MATERIAL FOR THE TASK:
********

(** ** REGISTER_PUBLISHER *)

Definition register_request (now : Timestamp) (boot : option RackAgentBootId)
    (message_boot : RackAgentBootId) (m : RegisterPublisherMessage) : MutationRequest :=
  let a := rp_authority m in
  (blank_request MK_RegisterRackPublisher)
    <| rq_cluster := rp_cluster m |>
    <| rq_authority := MkAuthority (au_cluster_epoch a) (au_coordinator_epoch a)
         (au_topology_epoch a) (au_topology_generation a) boot (Some (rp_publisher m))
         (Some (rp_rack m)) (Some (rp_generation m)) (au_publication a) |>
    <| rq_rack_reference :=
         no_reference <| rr_rack := rp_rack m |> <| rr_generation := rp_generation m |>
           <| rr_rack_lifecycle := rp_rack_lifecycle m |> <| rr_composition := rp_composition m |>
           <| rr_origin_label := rp_origin_label m |> <| rr_publisher := Some (rp_publisher m) |>
           <| rr_boot := default message_boot boot |> <| rr_publication := au_publication a |> |>
    <| rq_evidence := stamp_make Prov_Reported now 0 |>
    <| rq_reason := "rack_publisher_registration" |>.

Definition register_answer (r : MutationResult) (_ : ClusterState) : Payload :=
  P_RegisterAck (MkRegisterAck (accepted r) (mr_reason r) (mr_coordinator_epoch r)
    (mr_cluster_epoch r) (mr_topology_epoch r) (mr_topology_generation r)
    (mr_membership_generation r) (ex_summary (mr_explanation r))).

(** [authority.boot.value()] is evaluated whatever the boot of the session is. *)
Definition on_register (now : Timestamp) (payload : bytes) (session : Session) : Action :=
  match snd (decode_register_publisher payload) with
  | None =>
      Act_Reply (P_RegisterAck (MkRegisterAck false Rej_Malformed no_ctr no_ctr no_ctr no_ctr no_ctr
        "REGISTER payload is malformed")) true
  | Some m =>
      match au_boot (rp_authority m) with
      | None => Act_Terminate
      | Some message_boot =>
          Act_Submit (register_request now (se_boot session) message_boot m) register_answer
            (Some (rp_rack m))
      end
  end.

(** ** The other requests *)

(** The boot of the session, when it has one, replaces the one of the request. *)
Definition with_session_boot (session : Session) (a : MutationAuthority) : MutationAuthority :=
  match se_boot session with
  | None => a
  | Some boot =>
      MkAuthority (au_cluster_epoch a) (au_coordinator_epoch a) (au_topology_epoch a)
        (au_topology_generation a) (Some boot) (au_publisher a) (au_rack a) (au_rack_generation a)
        (au_publication a)
  end.

Definition on_publish (payload : bytes) (session : Session) : Action :=
  match snd (decode_publish_request payload) with
  | None =>
      Act_Reply (P_PublishResult (MkPublishResult
        (rejected Rej_Malformed ES_Decode "request" "PUBLISH payload is malformed"
           "malformed_payload"))) true
  | Some m =>
      let request := pq_request m in
      Act_Submit (request <| rq_authority := with_session_boot session (rq_authority request) |>)
        (λ r _, P_PublishResult (MkPublishResult r)) None
  end.

Definition on_heartbeat (cluster : ClusterId) (s : ClusterState) (payload : bytes) : Action :=
  Act_Reply (P_HeartbeatAck
    match snd (decode_heartbeat payload) with
    | None => MkHeartbeatAck no_ctr no_ctr no_ctr CL_Declared false Rej_Malformed
                "HEARTBEAT payload is malformed"
    | Some m =>
        let ack := MkHeartbeatAck (cs_coordinator_epoch s) (cs_epoch s) (cs_topology_epoch s)
                     (cs_lifecycle s) in
        if decide (hb_cluster m ≠ cluster) then
          ack false Rej_WrongCluster "heartbeat targets a different cluster"
        else if decide (au_coordinator_epoch (hb_authority m) ≠ cs_coordinator_epoch s) then
          ack false Rej_StaleCoordinatorEpoch
            "heartbeat was authored under a superseded coordinator epoch"
        else if decide (au_cluster_epoch (hb_authority m) ≠ cs_epoch s) then
          ack false Rej_StaleClusterEpoch "heartbeat was authored under a superseded cluster epoch"
        else ack true Rej_None ""
    end) true.

Definition on_snapshot_request (cluster : ClusterId) (s : ClusterState) (payload : bytes) : Action :=
  let refuse reason detail := MkSnapshotResponse false reason detail (from_snapshot None) in
  Act_Reply (P_SnapshotResponse
    match snd (decode_snapshot_request payload) with
    | None => refuse Rej_Malformed "SNAPSHOT_REQUEST payload is malformed"
    | Some m =>
        if decide (sq_cluster m ≠ cluster) then
          refuse Rej_WrongCluster "snapshot request targets a different cluster"
        else MkSnapshotResponse true Rej_None "" (from_snapshot (Some (capture s)))
    end) true.

Definition on_validate_request (s : ClusterState) (payload : bytes) : Action :=
  Act_Reply (P_ValidateSnapshotResponse (MkValidateResponse
    match snd (decode_validate_request payload) with
    | None => MkWireValidation false false [] []
                (explanation_make "malformed_payload" "snapshot" "VALIDATE payload is malformed")
    | Some m => wire_validation (validate_view (tq_view m) s)
    end)) true.

Definition revalidate_request (now : Timestamp) (session : Session) (m : RevalidateRequestMessage) :
    MutationRequest :=
  (blank_request MK_RevalidateRecoveredState)
    <| rq_cluster := vq_cluster m |>
    <| rq_authority := with_session_boot session (vq_authority m) |>
    <| rq_racks := vq_racks m |>
    <| rq_evidence := stamp_make Prov_Reported now 0 |>.

(** The readiness of the response is evaluated after the mutation was
    answered. *)
Definition revalidate_answer (r : MutationResult) (s : ClusterState) : Payload :=
  P_RevalidateResponse (MkRevalidateResponse (accepted r) (mr_reason r)
    (ex_summary (mr_explanation r)) (mr_lifecycle r) (evaluate_readiness s)).

Definition on_revalidate (now : Timestamp) (payload : bytes) (session : Session) : Action :=
  match snd (decode_revalidate_request payload) with
  | None =>
      Act_Reply (P_RevalidateResponse (MkRevalidateResponse false Rej_Malformed
        "REVALIDATE payload is malformed" CL_Declared (MkEvaluation false CL_Declared []))) true
  | Some m => Act_Submit (revalidate_request now session m) revalidate_answer None
  end.

Definition on_shutdown (payload : bytes) (session : Session) : Session :=
  match snd (decode_shutdown payload) with
  | None => session
  | Some _ => session <| se_stop := true |>
  end.

Definition unknown_message : Action :=
  Act_Reply (protocol_error ES_Decode "unknown_message"
    "message type is not accepted by the coordinator") true.

(** The body of the loop once a frame was decoded: [type] is the raw message
    type of its header. *)
Definition dispatch (cluster : ClusterId) (now : Timestamp) (s : ClusterState) (type : N)
    (payload : bytes) (session : Session) : Session * Action :=
  if (type =? raw Msg_Hello)%N then on_hello cluster s payload session else
  if negb (se_handshake session) then
    (session, Act_Reply (protocol_error ES_ValidateAuthority "handshake_required"
       "HELLO must be the first message on a session") false) else
  match of_raw type with
  | Some Msg_RegisterPublisher => (session, on_register now payload session)
  | Some Msg_PublishRequest => (session, on_publish payload session)
  | Some Msg_Heartbeat => (session, on_heartbeat cluster s payload)
  | Some Msg_SnapshotRequest => (session, on_snapshot_request cluster s payload)
  | Some Msg_ValidateSnapshotRequest => (session, on_validate_request s payload)
  | Some Msg_RevalidateRequest => (session, on_revalidate now payload session)
  | Some Msg_Shutdown => (on_shutdown payload session, Act_Nothing)
  | _ => (session, unknown_message)
  end.

(** ** A session thread *)

(** Where the loop of [run_session] is: reading a frame, waiting in [submit] for
    a slot, or about to leave. *)
Inductive Phase :=
  | Ph_Reading
  | Ph_Waiting (slot : nat) (answer : MutationResult → ClusterState → Payload)
      (registers : option RackId)
  | Ph_Leaving.

(** [th_socket] is what the reads of the session will meet and [th_sent] what it
    put on the wire. *)
Record Thread := MkThread {
  th_session : Session;
  th_socket : list Arrival;
  th_sent : bytes;
  th_phase : Phase
}.

#[global] Instance eta_Thread : Eta Thread := λ r,
  MkThread (th_session r) (th_socket r) (th_sent r) (th_phase r).
#[global] Instance upd_th_session : Upd th_session := ltac:(derive_upd).
#[global] Instance upd_th_socket : Upd th_socket := ltac:(derive_upd).
#[global] Instance upd_th_sent : Upd th_sent := ltac:(derive_upd).
#[global] Instance upd_th_phase : Upd th_phase := ltac:(derive_upd).

Definition leave (th : Thread) : Thread := th <| th_phase := Ph_Leaving |>.

(** The network counters of the coordinator. *)
Record NetStats := MkNetStats {
  ns_sessions_opened : N;
  ns_sessions_closed : N;
  ns_frames_in : N;
  ns_frames_out : N;
  ns_bytes_in : N;
  ns_bytes_out : N;
  ns_snapshots_built : N
}.

#[global] Instance eta_NetStats : Eta NetStats := λ r,
  MkNetStats (ns_sessions_opened r) (ns_sessions_closed r) (ns_frames_in r) (ns_frames_out r)
    (ns_bytes_in r) (ns_bytes_out r) (ns_snapshots_built r).
#[global] Instance upd_ns_sessions_opened : Upd ns_sessions_opened := ltac:(derive_upd).
#[global] Instance upd_ns_sessions_closed : Upd ns_sessions_closed := ltac:(derive_upd).
#[global] Instance upd_ns_frames_in : Upd ns_frames_in := ltac:(derive_upd).
#[global] Instance upd_ns_frames_out : Upd ns_frames_out := ltac:(derive_upd).
#[global] Instance upd_ns_bytes_in : Upd ns_bytes_in := ltac:(derive_upd).
#[global] Instance upd_ns_bytes_out : Upd ns_bytes_out := ltac:(derive_upd).
#[global] Instance upd_ns_snapshots_built : Upd ns_snapshots_built := ltac:(derive_upd).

********

PROBLEM DESCRIPTION: Find the line that contains "Record NetStats := MkNetStats". Write out that line and every line after it through the end of the data, exactly, and nothing else.

RESULT OF THE EXERCISE:
Record NetStats := MkNetStats {
  ns_sessions_opened : N;
  ns_sessions_closed : N;
  ns_frames_in : N;
  ns_frames_out : N;
  ns_bytes_in : N;
  ns_bytes_out : N;
  ns_snapshots_built : N
}.

#[global] Instance eta_NetStats : Eta NetStats := λ r,
  MkNetStats (ns_sessions_opened r) (ns_sessions_closed r) (ns_frames_in r) (ns_frames_out r)
    (ns_bytes_in r) (ns_bytes_out r) (ns_snapshots_built r).
#[global] Instance upd_ns_sessions_opened : Upd ns_sessions_opened := ltac:(derive_upd).
#[global] Instance upd_ns_sessions_closed : Upd ns_sessions_closed := ltac:(derive_upd).
#[global] Instance upd_ns_frames_in : Upd ns_frames_in := ltac:(derive_upd).
#[global] Instance upd_ns_frames_out : Upd ns_frames_out := ltac:(derive_upd).
#[global] Instance upd_ns_bytes_in : Upd ns_bytes_in := ltac:(derive_upd).
#[global] Instance upd_ns_bytes_out : Upd ns_bytes_out := ltac:(derive_upd).
#[global] Instance upd_ns_snapshots_built : Upd ns_snapshots_built := ltac:(derive_upd).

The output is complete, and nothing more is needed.